Tuesday, 17 March 2009

Loot or not loot - Who can tell? Who cares?


Museum Surplus Antiquities (Ken Martins, Laguna Niguel, CA 92607) like a number of other US dealers in portable antiquities is currently selling some nine cuneiform tablets and a foundation cone, but they reassure their potential customers “Since the looting of the Iraqi Museum, all of our Mesopotamian or Babylonian material purchased has been checked against the Interpol Database of Iraqi Museum looted materials”… But then, surely if the objects can be checked in the database, it means the objects concerned have a photographic record and a link to provenance information in the museums accession registers.

Surely the more important type of looting is the tablets that have been illegally dug since the 1990s out of archaeological sites of Iraq and without any records put by various means on the market. Surely customers can only be satisfied that they are buying legitimate items if the seller can produce verifiable documentation that those particular items were already in old collections outside Iraq before the current spate of exploitive and destructive digging started. Only those items can be regarded as legitimate, all the rest are in the eyes of the world totally suspect.
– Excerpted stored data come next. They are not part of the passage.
Definition leaf (t x : string) : Element := mkElement t ∅ ∅ (Some x) [].
Definition node (t : string) (cs : list Element) : Element :=
  mkElement t ∅ ∅ None cs.

Definition packet_attrib : gmap string string :=
  {[ "ivorn" := "ivo://survey.example.org/ALERT#1";
     "role" := "observation"; "version" := "2.0" ]}.

(** [<Position2D>] with the two axis names, the two values and the radius. *)
Definition position2d (n1 n2 c1 c2 err : string) : Element :=
  node "Position2D"
    [leaf "Name1" n1; leaf "Name2" n2;
     node "Value2" [leaf "C1" c1; leaf "C2" c2];
     leaf "Error2Radius" err].

Definition where_when (sys : string) (pos : Element) : Element :=
  node "WhereWhen"
    [node "ObsDataLocation"
       [node "ObservationLocation"
          [mkElement "AstroCoordSystem" ∅ {[ "id" := sys ]} None [];
           node "AstroCoords" [pos]]]].

(** A loaded (stripped) packet with the given root name and children. *)
Definition loaded (root : string) (cs : list Element) : Element :=
  mkElement root {[ Some "voe" := VOE_NS ]} packet_attrib None cs.

(** A GCN-style packet in equatorial coordinates. *)
Definition gcn_packet : Element :=
  loaded "VOEvent"
    [where_when "UTC-FK5-GEO" (position2d "RA" "Dec" "123.4" "-56.7" "0.01")].

(** The same packet in galactic coordinates. *)
Definition galactic_packet : Element :=
  loaded "VOEvent"
    [where_when "UTC-GAL-GEO" (position2d "GLON" "GLAT" "10.0" "-1.5" "0.01")].

(** A packet whose AstroCoords holds no Position2D. *)
Definition no_position_packet : Element :=
  loaded "VOEvent"
    [where_when "UTC-FK5-GEO" (node "Position3D" [])].

(** A packet whose WhereWhen is empty. *)
Definition no_location_packet : Element :=
  loaded "VOEvent" [node "WhereWhen" []].

(** [<voe:VOEvent xmlns:voe=".../v2.0" ivorn=... role=... version="2.0"/>]
    as parsed: the root tag in Clark notation. *)
Definition parsed_packet : Element :=
  loaded ("{" +:+ VOE_NS +:+ "}VOEvent") [].

(** The same document written with the prefix [v] instead of [voe]:
    [<v:VOEvent xmlns:v=".../v2.0" ivorn=... role=... version="2.0"/>]. *)
Definition other_prefix_packet : Element :=
  mkElement ("{" +:+ VOE_NS +:+ "}VOEvent") {[ Some "v" := VOE_NS ]}
            packet_attrib None [].

(** [<voe:Foo xmlns:voe=".../v2.0" .../>] as parsed, and as loaded. *)
Definition parsed_foo : Element := loaded ("{" +:+ VOE_NS +:+ "}Foo") [].
Definition loaded_foo : Element := loaded "Foo" [].

(** A skeleton: an empty packet with blank identity attributes. *)
Definition skeleton : Element :=
  mkElement ("{" +:+ VOE_NS +:+ "}VOEvent") {[ Some "voe" := VOE_NS ]}
            {[ "ivorn" := ""; "role" := ""; "version" := "2.0" ]} None
            [node "Who" []; node "What" []; node "WhereWhen" []].

(** An identifier with a NUL byte in front, and a role that is the bell
    character. *)
Definition nul_ivorn : string := String "000" "survey.example.org/ALERT#1".
Definition bell_role : string := String "007" "".

(** A schema check that accepts every tree, and one that wants a [Who]. *)
Definition accept_all (v : Element) : option string := None.
Definition require_who (v : Element) : option string :=
  match find (fun c => bool_decide (tag c = "Who")) (children v) with
  | Some _ => None
  | None => Some "Element VOEvent: Missing child element(s). Expected is ( Who )."
  end.

End Samples.

(** ** Writing to a file *)

(** [dump(v, file, ...)], the open file being the list of what has been
    written to it: the argument [dumps(...)] is evaluated first, and
    [file.write] appends its value when it returned one. *)
Definition dump (validate pretty_print xml_declaration : bool)
    (v : Element) (file : list xml_str)
  : outcome unit * Element * list xml_str :=
  match dumps validate pretty_print xml_declaration v with
  | (Returns s, v') => (Returns (), v', (file ++ [s])%list)
  | (Raises e, v') => (Raises e, v', file)
  end.

(** ** Further vocabulary *)

(** The children of the root are in no namespace, as the VOEvent schema has
    them. *)
Definition unqualified_children (v : Element) : bool :=
  forallb (fun c => bare_name (tag c)) (children v).

Module MoreSamples.
Import Samples.

(** A loaded packet whose coordinate values carry objectify annotations. *)
Definition annotated_leaf (t x pytype : string) : Element :=
  mkElement t ∅ {[ PYTYPE_ATTRIBUTE := pytype ]} (Some x) [].

Definition annotated_packet : Element :=
  loaded "VOEvent"
    [where_when "UTC-FK5-GEO"
       (node "Position2D"
          [leaf "Name1" "RA"; leaf "Name2" "Dec";
           node "Value2" [annotated_leaf "C1" "123.4" "float";
                          annotated_leaf "C2" "-56.7" "float"];
           annotated_leaf "Error2Radius" "0.01" "float"])].

(** An annotated tree that does not bind [voe]. *)
Definition unbound_packet : Element :=
  mkElement "VOEvent" {[ Some "v" := VOE_NS ]} packet_attrib None
            [annotated_leaf "Description" "7" "int"].

(** The GCN packet as the validator sees it, in prefixed form. *)
Definition prefixed_gcn_packet : Element :=
  with_tag ("{" +:+ VOE_NS +:+ "}VOEvent") gcn_packet.

(** A packet whose first axis name is right and whose second is not. *)
Definition mixed_axes_packet : Element :=
  loaded "VOEvent"
    [where_when "UTC-FK5-GEO" (position2d "RA" "DEC" "123.4" "-56.7" "0.01")].

(** The skeleton stamped for the packet [a/b#1] in the role [test]. *)
Definition stamped_skeleton : Element :=
  with_attrib (<["role" := "test"]> (<["ivorn" := "ivo://a/b#1"]> (attrib skeleton)))
              (with_tag "VOEvent" skeleton).

End MoreSamples.

(** ** Python strings: facts about [replace] *)

Module PyStrFacts.
Import PyStr.

Lemma app_cons a p s : String a p +:+ s = String a (p +:+ s).
Proof. reflexivity. Qed.

Lemma app_empty s : "" +:+ s = s.
Proof. reflexivity. Qed.

Lemma append_assoc (a b c : string) : (a +:+ b) +:+ c = a +:+ b +:+ c.
Proof.
  induction a as [|x a IH]; [reflexivity|].
  rewrite !app_cons. by rewrite IH.
Qed.

Lemma startswith_app p s : startswith (p +:+ s) p = true.
Proof.
  induction p as [|a p IH]; [done|].
  rewrite app_cons. cbn [startswith]. by rewrite decide_True.
Qed.

Lemma startswith_inv p : forall s, startswith s p = true -> exists r, s = p +:+ r.
Proof.
  induction p as [|a p IH]; intros s H; cbn [startswith] in H.
  - by exists s.
  - destruct s as [|b s]; [done|].
    destruct (decide (a = b)) as [->|]; [|done].
    destruct (IH _ H) as [r ->]. by exists r.
Qed.

Lemma occurs_tail old c s : occurs old s -> occurs old (String c s).
Proof. intros (pre & post & ->). by exists (String c pre), post. Qed.

Lemma occurs_head old s : startswith s old = true -> occurs old s.
Proof. intros H. destruct (startswith_inv _ _ H) as [r ->]. by exists "", r. Qed.

Lemma replace_scan_skip old new a : forall b,
  replace_scan old new (String.length a) (a +:+ b) = replace_scan old new 0 b.
Proof.
  induction a as [|c a IH]; intros b.
  - by rewrite app_empty.
  - rewrite app_cons. cbn [String.length replace_scan]. apply IH.
Qed.

Lemma replace_scan_absent old new s :
  ~ occurs old s -> replace_scan old new 0 s = s.
Proof.
  intros Hno. induction s as [|c s IH]; [done|].
  cbn [replace_scan].
  destruct (startswith (String c s) old) eqn:E.
  - destruct Hno. by apply occurs_head.
  - f_equal. apply IH. intros Ho. apply Hno. by apply occurs_tail.
Qed.

(** A string that the pattern does not occur in is left as it is. *)
Lemma replace_absent s old new : ~ occurs old s -> replace s old new = s.
Proof.
  intros Hno. destruct old as [|a old].
  - destruct Hno. by exists "", s.
  - by apply replace_scan_absent.
Qed.

(** The pattern in front of a string it does not occur in is taken off. *)
Lemma replace_prefix a old rest :
  ~ occurs (String a old) rest ->
  replace (String a old +:+ rest) (String a old) "" = rest.
Proof.
  intros Hno. unfold replace.
  rewrite app_cons. cbn [replace_scan].
  rewrite <- app_cons, startswith_app.
  cbn [String.length]. rewrite Nat.sub_1_r. cbn [Nat.pred].
  rewrite app_empty, replace_scan_skip. by apply replace_scan_absent.
Qed.

Lemma contains_char_app c a b :
  contains_char c (a +:+ b) = contains_char c a || contains_char c b.
Proof.
  induction a as [|x a IH]; [done|].
  rewrite app_cons. cbn [contains_char].
  destruct (decide (c = x)); [done | exact IH].
Qed.

Lemma occurs_contains_char c old s :
  occurs (String c old) s -> contains_char c s = true.
Proof.
  intros (pre & post & ->).
  rewrite contains_char_app. apply orb_true_iff. right.
  rewrite app_cons. cbn [contains_char]. by rewrite decide_True.
Qed.

Lemma xml_compatible_app a b :
  xml_compatible (a +:+ b) = xml_compatible a && xml_compatible b.
Proof.
  induction a as [|c a IH]; [done|].
  rewrite app_cons. cbn [xml_compatible]. by rewrite IH, andb_assoc.
Qed.

(** A bare name holds no occurrence of a namespace in braces. *)
Lemma bare_name_absent U L :
  bare_name L = true -> ~ occurs ("{" +:+ U +:+ "}") L.
Proof.
  unfold bare_name. intros Hb Ho.
  apply occurs_contains_char in Ho. rewrite Ho in Hb. done.
Qed.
No special pleading, no excuses. I don't know about you, gentle reader, but I would not buy meat from a shopkeeper or stallholder who cannot determine exactly where it came from and whether it has all the requisite papers; why should the peddlars of portable antiquities feel they can ignore the same type of trading standards and proof of legitimate origin as other suppliers have to maintain in order to maintain our custom? What kind of customers do they have? The kind that would put on their table uncertified meat of unknown origin perhaps.
Photo: Isin, waving looters, SAFE website, photo: John Russel.